Given the material below, output exactly the lines from the line with "- intros [l1" to the line with "revert ids. induction A as [|b", both ends included, and no other lines.

======== Given entries

Lemma elem_to_repair C l s : (l, s) ∈ to_repair C ↔ ∃ c, C !! l = Some c ∧ s ∈ Live c.
Proof.
  unfold to_repair. rewrite list_elem_of_bind. setoid_rewrite merge_sort_Permutation. split.
  - intros (l' & Hin & _). destruct (C !! l') as [c|] eqn:E; [|by apply elem_of_nil in Hin].
    apply list_elem_of_fmap in Hin as (s' & [= -> ->] & Hs). eauto.
  - intros (c & E & Hs). exists l. rewrite E. split; [apply list_elem_of_fmap; eauto|]. apply list_elem_of_fmap. exists (l, c). split; [done|]. by apply elem_of_map_to_list.
Qed.
Lemma collision_live i L l c : unresolvedLegacyCollisions sha L i !! l = Some c → Live c = filter (λ s, UnixUser s = l) L.
Proof.
  unfold unresolvedLegacyCollisions. rewrite map_lookup_imap, groups_lookup. destruct (filter _ L) as [|x g]; [done|]. cbn [mbind option_bind]. unfold collision_of.
  destruct (scan_group _ _ _) as [un o]. destruct (_ && _); [|done]. by intros [= <-].
Qed.
Lemma repair_elem i L l s : (l, s) ∈ to_repair (unresolvedLegacyCollisions sha L i) ↔ l = UnixUser s ∧ s ∈ L ∧ is_Some (unresolvedLegacyCollisions sha L i !! UnixUser s).
Proof.
  rewrite elem_to_repair. split.
  - intros (c & E & Hs). rewrite (collision_live _ _ _ _ E) in Hs. apply list_elem_of_filter in Hs as [<- Hs]. eauto.
  - intros (-> & Hs & [c E]). exists c. split; [done|]. rewrite (collision_live _ _ _ _ E). by apply list_elem_of_filter.
Qed.
Lemma repair_NoDup i L : NoDup L → NoDup (to_repair (unresolvedLegacyCollisions sha L i)).*2.
Proof.
  intros Hnd. apply NoDup_fmap_2_strong.
  - intros [l1 s1] [l2 s2] [H1 _]%repair_elem [H2 _]%repair_elem. cbn. intros ->. by rewrite H1, H2.
  - unfold to_repair. apply NoDup_bind.
    + intros l1 l2 x _ _ H1 H2. destruct (_ !! l1); [|by apply elem_of_nil in H1]. destruct (_ !! l2); [|by apply elem_of_nil in H2].
      apply list_elem_of_fmap in H1 as (? & -> & _). by apply list_elem_of_fmap in H2 as (? & [= -> _] & _).
    + intros l _. destruct (_ !! l) as [c|] eqn:E; [|constructor]. rewrite (collision_live _ _ _ _ E). apply NoDup_fmap_2; [by intros ? ? [=]|]. by apply NoDup_filter.
    + rewrite merge_sort_Permutation. apply NoDup_fst_map_to_list.
Qed.

(** ** The mappings *)

Fixpoint assigned (A : list RepairAssignment) (ids : gmap string string) : gmap string string :=
  match A with [] => ids | a :: rest => assigned rest (<[Site a := Username a]> ids) end.
Fixpoint apply_all (A : list RepairAssignment) (ids : gmap string string) : res (gmap string string) :=
  match A with
  | [] => Ok ids
  | a :: rest => match applyRepairMapping a ids with Ok ids' => apply_all rest ids' | Err err => Err err end
  end.
Lemma assigned_other A ids s : s ∉ Site <$> A → assigned A ids !! s = ids !! s.
Proof.
  revert ids. induction A as [|a A IH]; intros ids; cbn; [done|]. intros [H1 H2]%not_elem_of_cons. rewrite IH by done. by rewrite lookup_insert_ne.
Qed.
Lemma assigned_in A ids a : NoDup (Site <$> A) → a ∈ A → assigned A ids !! Site a = Some (Username a).
Proof.
  revert ids. induction A as [|b A IH]; intros ids; cbn; [by intros _ ?%elem_of_nil|]. intros [Hb Hnd]%NoDup_cons [->|Ha]%elem_of_cons; [|by apply IH].
  rewrite assigned_other by done. apply lookup_insert_eq.
Qed.
(** The users of a plan are free and its previous users those of the rows. *)
Definition fits (A : list RepairAssignment) (ids : gmap string string) : Prop :=
  ∀ a, a ∈ A → Site a ≠ "" ∧ PreviousUser a = default "" (ids !! Site a) ∧ ∀ s, ids !! s ≠ Some (Username a).
Lemma table_insert ids s u : table_ok ids → s ≠ "" → (∀ x, ids !! x ≠ Some u) → table_ok (<[s := u]> ids).
Proof.
  intros [Hu He] Hs Hn. split; [|by rewrite lookup_insert_ne]. intros s1 s2 v. rewrite !lookup_insert_Some. naive_solver.
Qed.
Lemma apply_fresh A ids : table_ok ids → NoDup (Site <$> A) → NoDup (Username <$> A) → fits A ids →
  apply_all A ids = Ok (assigned A ids) ∧ table_ok (assigned A ids).
Proof.
  revert ids. induction A as [|a A IH]; intros ids Ht; cbn; [done|]. intros [Hs Hns]%NoDup_cons [Hu Hnu]%NoDup_cons Hf.
  destruct (Hf a) as (Ha1 & Ha2 & Ha3); [set_solver|]. assert (applyRepairMapping a ids = Ok (<[Site a := Username a]> ids)) as ->.
  { unfold applyRepairMapping. rewrite (bool_decide_true (owner_of ids (Username a) = None)) by (by apply owner_None).
    destruct (ids !! Site a) as [c|] eqn:Ec; cbn in Ha2; rewrite Ha2; [|done]. rewrite bool_decide_false by (intros ->; by apply (Ha3 (Site a))). by rewrite bool_decide_true. }
  apply IH; [by apply table_insert|done|done|]. intros b Hb. destruct (Hf b) as (Hb1 & Hb2 & Hb3); [set_solver|].
  assert (Site a ≠ Site b) as Hne by (intros E; apply Hs; rewrite E; by apply list_elem_of_fmap_2).
  assert (Username a ≠ Username b) as Hnu' by (intros E; apply Hu; rewrite E; by apply list_elem_of_fmap_2).
  rewrite lookup_insert_ne by done. split_and!; [done|done|]. intros s. rewrite lookup_insert_Some. naive_solver.
Qed.
Lemma apply_again A ids : (∀ a, a ∈ A → ids !! Site a = Some (Username a)) → apply_all A ids = Ok ids.
Proof.
  induction A as [|a A IH]; cbn; [done|]. intros H. unfold applyRepairMapping. rewrite H, bool_decide_true by set_solver. apply IH. intros b Hb. apply H. set_solver.
Qed.

(** A plan that is applied satisfies the gate. *)
Section planned.
Context (L : list string) (ids : gmap string string) (A : list RepairAssignment).
Context (Ht : table_ok ids) (HL : NoDup L) (Hne : "" ∉ L) (Hplan : plan sha L ids = Some A).

Lemma plan_facts : planned_ok (loadIndex ids) (to_repair (unresolvedLegacyCollisions sha L (loadIndex ids))) A ∧ ∀ a, a ∈ A → byUser (loadIndex ids) !! Username a = None.
Proof.
  apply (plan_sites_ok _ _ _ _); [| |exact Hplan].
  - intros u s Hs ->. apply (loadIndex_ok ids Ht) in Hs. cbn in Hs. by rewrite (proj2 Ht) in Hs.
  - intros [l s] (_ & Hs & _)%repair_elem. cbn. by intros ->.
Qed.
Lemma plan_site a : a ∈ A → Site a ∈ L ∧ LegacyUser a = UnixUser (Site a).
Proof.
  destruct plan_facts as [(H1 & H2 & _) _]. intros [k Hk]%list_elem_of_lookup.
  assert (∃ l, to_repair (unresolvedLegacyCollisions sha L (loadIndex ids)) !! k = Some (l, Site a) ∧ LegacyUser a = l) as (l & Hl & El).
  { assert (((Site <$> A) !! k) = Some (Site a)) as E1 by (by rewrite list_lookup_fmap, Hk). assert (((LegacyUser <$> A) !! k) = Some (LegacyUser a)) as E2 by (by rewrite list_lookup_fmap, Hk).
    rewrite H1 in E1. rewrite H2 in E2. rewrite list_lookup_fmap in E1, E2.
    destruct (to_repair _ !! k) as [[l s]|]; [|done]. injection E1 as E1. injection E2 as E2. exists l. by rewrite <- E1, <- E2. }
  apply list_elem_of_lookup_2, repair_elem in Hl as (-> & Hs & _). done.
Qed.
Lemma plan_distinct : NoDup (Site <$> A) ∧ NoDup (Username <$> A).
Proof. destruct plan_facts as [(-> & _ & H & _) _]. split; [by apply repair_NoDup|done]. Qed.
Lemma plan_fits : fits A ids.
Proof.
  intros a Ha. destruct plan_facts as [(_ & _ & _ & H) Hfree]. destruct (H a Ha) as (Hp & _ & _). split_and!; [|done|].
  - intros E. apply Hne. rewrite <- E. by apply plan_site.
  - apply (index_None (loadIndex ids)); [by apply loadIndex_ok|]. by apply Hfree.
Qed.
Lemma plan_applied : apply_all A ids = Ok (assigned A ids) ∧ table_ok (assigned A ids).
Proof. destruct plan_distinct. apply apply_fresh; [done..|apply plan_fits]. Qed.
Lemma plan_gate : gate_clear (assigned A ids) L.
Proof.
  destruct plan_distinct as [Hnd _]. destruct plan_facts as [(Hsites & _ & _ & Halloc) _].
  assert (∀ a s, a ∈ A → Username a ≠ UnixUser s) as Hno.
  { intros a s Ha. destruct (Halloc a Ha) as (_ & _ & k & ->). apply alloc_not_legacy. }
  intros s Hs Hu. assert (s ∉ Site <$> A) as Hout.
  { intros (a & -> & Ha)%list_elem_of_fmap. destruct Hu as [E|E]; rewrite (assigned_in A ids a Hnd Ha) in E; [done|]. injection E as E. by eapply Hno. }
  unfold unresolved in Hu. rewrite assigned_other in Hu by done.
  assert (clear_of ids L s) as [C1 C2].
  { apply (collision_clear (loadIndex ids)); [by apply loadIndex_ok|done..|]. destruct (unresolvedLegacyCollisions sha L (loadIndex ids) !! UnixUser s) as [c|] eqn:E; [|done].
    destruct Hout. rewrite Hsites. apply list_elem_of_fmap. exists (UnixUser s, s). split; [done|]. by apply repair_elem; rewrite E. }
  split; [done|]. intros s' Hs'. destruct (decide (s' ∈ Site <$> A)) as [(a & -> & Ha)%list_elem_of_fmap|Hn].
  - rewrite (assigned_in A ids a Hnd Ha) in Hs'. injection Hs' as Hs'. by apply Hno in Hs'.
  - rewrite assigned_other in Hs' by done. by apply C2.
Qed.
End planned.
(* ===== verification/BrokerValidate.v ===== *)
(** * BrokerValidate: validation at the root boundary

    Models [src/internal/rootbroker/validator.go], [helper_schema.go], the
    validators of [account.go], [files.go] and [wordpress.go], the builder of
    wp-cli arguments [WordPressArgs], and the path policy of
    [src/internal/sitefiles/sitefiles.go]. A validator returns the first error, or
    [None]. What the validator sees of the host (the kind of a file, the working
    directory, the recorded placements) are fields of [Validator]; the text
    parsers of packages [net], [net/url], [net/mail] and [encoding/json] are the
    class [NetText] of [SafeHTTP], and what is used of them the class
    [NetTextLaws]. *)
From S2P Require Import Prelude Regex GoText GoPath DBLocks DomainName SiteLayout SafeHTTP BrokerTypes.

Module BrokerValidate.
Import Regex GoText BrokerTypes.
Import SafeHTTP(URL, NetText, url_Parse, url_ParseRequestURI, mail_ParseAddress, json_strings, net_ParseIP,
  u_Scheme, u_Host, u_Hostname, u_Port, u_User, u_Path, u_RawQuery, u_Fragment).

#[local] Existing Instance SafeHTTP.Addr_eq_dec.

(** ** Sequences of checks *)

Definition reject (cond : bool) (msg : string) : option error := if cond then Some (EMsg msg) else None.
Definition andthen (a b : option error) : option error := match a with Some e => Some e | None => b end.
Definition wrap (ctx : string) (a : option error) : option error := EWrap ctx <$> a.
Definition check_res {A} (r : res A) (k : A → option error) : option error :=
  match r with Ok a => k a | Err e => Some e end.
Infix ">>>" := andthen (at level 62, right associativity) : go_scope.
Open Scope go_scope.

Lemma andthen_None a b : (a >>> b) = None ↔ a = None ∧ b = None.
Proof. destruct a; cbn; naive_solver. Qed.
Lemma reject_None c m : reject c m = None ↔ c = false.
Proof. by destruct c. Qed.
Lemma wrap_None c a : wrap c a = None ↔ a = None.
Proof. by destruct a. Qed.

(** [s == t], and membership in a [case] list or a set of strings. *)
Definition eqs (s t : string) : bool := bool_decide (s = t).
Definition in_set (s : string) (l : list string) : bool := bool_decide (s ∈ l).
(** [v < lo || v > hi]. *)
Definition out_of (v lo hi : Z) : bool := (v <? lo) || (hi <? v).

(** ** Text parsers of the standard library *)

(** What the argument builder relies on: a parsed scheme is the lower-cased text
    before the first colon, and a JSON array of strings (or [null]) does not start
    with a minus sign. *)
Class NetTextLaws `{NetText} := {
  url_Parse_scheme s u : url_Parse s = Some u → u_Scheme u ≠ "" →
    ∃ rest, lower_ascii s = u_Scheme u +:+ ":" +:+ rest;
  json_strings_head s l : json_strings s = Some l → has_prefix s "-" = false
}.

(** ** The validator *)

Inductive Stat := NotExist | StatFails | Regular | Symlink | OtherFile.

Record Validator := mkValidator {
  webRoot : string;
  homeRoot : string;
  placements : option (string → res SiteLayout.Placement);
  lstat : string → Stat;
  cwd : option string
}.

Definition alnum : list (ascii * ascii) := [("A", "Z"); ("a", "z"); ("0", "9")]%char.
Definition digit_class : re := Cls [("0", "9")]%char.
Definition one (c : ascii) : ascii * ascii := (c, c).
Definition cls (base : list (ascii * ascii)) (extra : string) : re := Cls (base ++ (one <$> bytes_of extra)).

Definition taskNamePattern : re := rep 1 32 (cls alnum "_-").
Definition workerNamePattern : re := rep 1 32 (cls alnum "_-").
Definition gitCloneRepoPattern : re :=
  Cat (lit "git@") (Cat (plus (cls alnum ".-")) (Cat (lit ":") (Cat (plus (cls alnum "._/-")) (lit ".git")))).
Definition gitPublicCloneRepoPattern : re :=
  Cat (lit "https://") (Cat (plus (cls alnum ".-")) (Cat (lit "/") (Cat (plus (cls alnum "._~/-")) (lit ".git")))).
Definition gitCloneRefPattern : re := Cat (Cls alnum) (upto 127 (cls alnum "._/@+-")).
Definition phpVersionPattern : re := Cat (plus digit_class) (Cat (lit ".") (plus digit_class)).
Definition phpSizePattern : re := Cat (Cls [("1", "9")]%char) (Cat (upto 4 digit_class) (lit "M")).
Definition phpErrorPattern : re := rep 1 80 (cls [("A", "Z"); ("0", "9")]%char "_~& |").
Definition siteNamePattern : re := plus (cls SiteLayout.lower_digit "_-").
Definition usernamePattern : re := plus (cls SiteLayout.lower_digit "_-").
Definition databaseNamePattern : re := plus (cls SiteLayout.lower_digit "_").
Definition gitRefPattern : re := plus (cls alnum "._/-").
Definition phpReleasePattern : re :=
  Cat (Cls [("5", "9")]%char) (Cat (lit ".") (Cat digit_class (opt (Cat (lit ".") (plus digit_class))))).
Definition nodeVersionPattern : re :=
  Cat (plus digit_class) (Cat (lit ".") (Cat (plus digit_class) (Cat (lit ".") (plus digit_class)))).
Definition persistedSiteUser : re :=
  Cat (lit "sp-") (Cat (Cls SiteLayout.lower_digit) (rep 1 28 (cls SiteLayout.lower_digit "-"))).
Definition white : re := Cls (one <$> [chr 9; chr 10; chr 12; chr 13; chr 32]).
Definition not_newline : re := Cls [(chr 0, chr 9); (chr 11, chr 255)].
Definition sshPublicKeyPattern : re :=
  Cat (foldr Alt Never (lit <$> [ "ssh-ed25519"; "ecdsa-sha2-nistp256"; "ecdsa-sha2-nistp384"; "ecdsa-sha2-nistp521";
                                  "sk-ssh-ed25519@openssh.com"; "sk-ecdsa-sha2-nistp256@openssh.com"; "ssh-rsa" ]))
      (Cat (lit " ") (Cat (plus (cls alnum "+/")) (Cat (upto 3 (lit "=")) (opt (Cat white (Star not_newline)))))).

Section Validate.
Context `{NetText} (v : Validator).

(** [sitePlacement]: [None] is a legacy site. *)
Definition sitePlacement (site : string) : res (option SiteLayout.Placement) :=
  match placements v with
  | None => Ok None
  | Some look =>
      match look site with
      | Ok p => if eqs (SiteLayout.Site p) site then Ok (Some p)
                else Err (EMsg "placement lookup returned another site")
      | Err e => if errors_is e SiteLayout.ErrNotPlaced || Contains (error_text e) "no such table" then Ok None
                 else Err (EWrap "look up placement of site" e)
      end
  end.

Definition siteDocRoot (site : string) : res string :=
  match sitePlacement site with
  | Err e => Err e
  | Ok (Some p) => Ok (SiteLayout.DocRoot p (homeRoot v))
  | Ok None => Ok (GoPath.Join [webRoot v; "sites"; site; "public"])
  end.

Definition siteStageRoot (site : string) : res string :=
  match sitePlacement site with
  | Err e => Err e
  | Ok (Some _) => Ok (SiteLayout.StagingRoot (homeRoot v))
  | Ok None => Ok (GoPath.Join [webRoot v; "sites"; ".stepanel-manager-staging"])
  end.

Definition ValidateSiteName (site : string) : option error :=
  reject (eqs site "") "site name is required" >>>
  reject (32 <? len site) "site name too long (max 32 characters)" >>>
  reject (negb (MatchString siteNamePattern site)) "site name must contain only lowercase alphanumeric, dash, underscore".

Definition ValidateDomain (domain : string) : option error := DomainName.Validate domain.

(** [filepath.Abs]; the working directory is needed for a relative path. *)
Definition Abs (p : string) : res string :=
  if GoPath.IsAbs p then Ok (GoPath.Clean p) else
  match cwd v with Some d => Ok (GoPath.Join [d; p]) | None => Err (EMsg "getwd") end.

(** [filepath.Rel] of two cleaned absolute paths: the components after the common
    ones, one [..] for each remaining component of the base. *)
Fixpoint rel_comps (base target : list (list ascii)) : list (list ascii) :=
  match base, target with
  | b :: bs, t :: ts => if decide (b = t) then rel_comps bs ts else ((λ _, GoPath.dotdot) <$> base) ++ target
  | _, _ => ((λ _, GoPath.dotdot) <$> base) ++ target
  end.
Definition Rel (base target : string) : string :=
  match rel_comps (GoPath.clean_comps (bytes_of base)) (GoPath.clean_comps (bytes_of target)) with
  | [] => "."
  | cs => GoPath.path_of cs
  end.

(** [rejectSymlinkComponents]: the components of the path below the root, each
    looked up in turn until one does not exist. *)
Fixpoint reject_symlinks (current : string) (components : list string) : option error :=
  match components with
  | [] => None
  | c :: rest =>
      if eqs c "" || eqs c "." then reject_symlinks current rest else
      let current := GoPath.Join [current; c] in
      match lstat v current with
      | NotExist => None
      | StatFails => Some (EWrap "inspect dump path component" io_err)
      | Symlink => Some (EMsg "dump path contains a symlinked parent")
      | _ => reject_symlinks current rest
      end
  end.
Definition rejectSymlinkComponents (root target : string) : option error :=
  match lstat v root with
  | NotExist => None
  | StatFails => Some (EWrap "inspect path root" io_err)
  | Symlink => Some (EMsg "path root is a symlink")
  | _ => reject_symlinks (GoPath.Clean root) (split "/" (Rel root target))
  end.

Definition ValidateFilePath (root path : string) : option error :=
  reject (eqs path "") "path is required" >>>
  reject (GoPath.IsAbs path) "absolute paths not allowed" >>>
  reject (Contains path "..") "path traversal not allowed" >>>
  check_res (Abs root) (λ rootAbs,
  check_res (Abs (GoPath.Join [root; path])) (λ fullPath,
  let rootClean := GoPath.Clean rootAbs in
  let fullClean := GoPath.Clean fullPath in
  reject (negb (has_prefix fullClean (rootClean +:+ "/")) && negb (eqs fullClean rootClean)) "path escapes root directory" >>>
  rejectSymlinkComponents rootClean fullClean)).

Definition ValidateSiteRoot (site : string) : res string :=
  match ValidateSiteName site >>> ValidateFilePath (webRoot v) (GoPath.Join ["sites"; site]) with
  | Some e => Err e
  | None => Ok (GoPath.Join [webRoot v; "sites"; site])
  end.

Definition ValidatePort (port : Z) : option error :=
  reject (out_of port 1024 65535) "port must be between 1024 and 65535".
Definition ValidateNumericRange (val min max : Z) : option error :=
  reject (out_of val min max) "value is out of range".

Definition ValidateSSHKey (key : string) : option error :=
  reject (eqs key "") "SSH key is required" >>>
  reject (8192 <? len key) "SSH key too long" >>>
  reject (ContainsAny key [13]) "SSH key contains CR (carriage return)" >>>
  reject (negb (MatchString sshPublicKeyPattern (TrimSpace key))) "invalid SSH key format".

Definition ValidateBcryptHash (hash : string) : option error :=
  reject (eqs hash "") "hash is required" >>>
  reject (negb (len hash =? 60)) "invalid bcrypt hash length" >>>
  reject (negb (has_prefix hash "$2a$") && negb (has_prefix hash "$2b$") && negb (has_prefix hash "$2y$")) "invalid bcrypt hash prefix".

Definition ValidateUsername (username : string) : option error :=
  reject (eqs username "") "username is required" >>>
  reject (32 <? len username) "username too long (max 32)" >>>
  reject (negb (MatchString usernamePattern username)) "username must be lowercase alphanumeric, dash, or underscore".

Definition ValidateDatabaseName (db : string) : option error :=
  reject (eqs db "") "database name is required" >>>
  reject (64 <? len db) "database name too long (max 64)" >>>
  reject (negb (MatchString databaseNamePattern db)) "database name must be lowercase alphanumeric or underscore".

Definition ValidateGitRepository (repoURL : string) : option error :=
  reject (eqs repoURL "") "repository URL is required" >>>
  reject (2048 <? len repoURL) "repository URL too long" >>>
  reject (negb (has_prefix repoURL "git@" || has_prefix repoURL "https://" || has_prefix repoURL "ssh://")) "repository URL must be SSH (git@...) or HTTPS (https://...)" >>>
  reject (Contains repoURL ".." || ContainsAny repoURL [10] || ContainsAny repoURL [13]) "repository URL contains invalid characters".

Definition ValidateGitRef (ref : string) : option error :=
  reject (eqs ref "") "git ref is required" >>>
  reject (256 <? len ref) "git ref too long" >>>
  reject (negb (MatchString gitRefPattern ref)) "git ref contains invalid characters".

Definition ValidateGitDestination (destination : string) : option error :=
  if GoPath.IsAbs destination then
    check_res (Abs (webRoot v)) (λ rootAbs,
    let clean := GoPath.Clean destination in
    if eqs (GoPath.Dir clean) (SiteLayout.StagingRoot (homeRoot v)) then None else
    let rel := Rel (GoPath.Clean rootAbs) clean in
    reject (eqs rel ".." || has_prefix rel "../") "git destination is outside the web root")
  else wrap "invalid git destination" (ValidateFilePath (webRoot v) destination).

================

### The answer
  - intros [l1 s1] [l2 s2] [H1 _]%repair_elem [H2 _]%repair_elem. cbn. intros ->. by rewrite H1, H2.
  - unfold to_repair. apply NoDup_bind.
    + intros l1 l2 x _ _ H1 H2. destruct (_ !! l1); [|by apply elem_of_nil in H1]. destruct (_ !! l2); [|by apply elem_of_nil in H2].
      apply list_elem_of_fmap in H1 as (? & -> & _). by apply list_elem_of_fmap in H2 as (? & [= -> _] & _).
    + intros l _. destruct (_ !! l) as [c|] eqn:E; [|constructor]. rewrite (collision_live _ _ _ _ E). apply NoDup_fmap_2; [by intros ? ? [=]|]. by apply NoDup_filter.
    + rewrite merge_sort_Permutation. apply NoDup_fst_map_to_list.
Qed.

(** ** The mappings *)

Fixpoint assigned (A : list RepairAssignment) (ids : gmap string string) : gmap string string :=
  match A with [] => ids | a :: rest => assigned rest (<[Site a := Username a]> ids) end.
Fixpoint apply_all (A : list RepairAssignment) (ids : gmap string string) : res (gmap string string) :=
  match A with
  | [] => Ok ids
  | a :: rest => match applyRepairMapping a ids with Ok ids' => apply_all rest ids' | Err err => Err err end
  end.
Lemma assigned_other A ids s : s ∉ Site <$> A → assigned A ids !! s = ids !! s.
Proof.
  revert ids. induction A as [|a A IH]; intros ids; cbn; [done|]. intros [H1 H2]%not_elem_of_cons. rewrite IH by done. by rewrite lookup_insert_ne.
Qed.
Lemma assigned_in A ids a : NoDup (Site <$> A) → a ∈ A → assigned A ids !! Site a = Some (Username a).
Proof.
  revert ids. induction A as [|b A IH]; intros ids; cbn; [by intros _ ?%elem_of_nil|]. intros [Hb Hnd]%NoDup_cons [->|Ha]%elem_of_cons; [|by apply IH].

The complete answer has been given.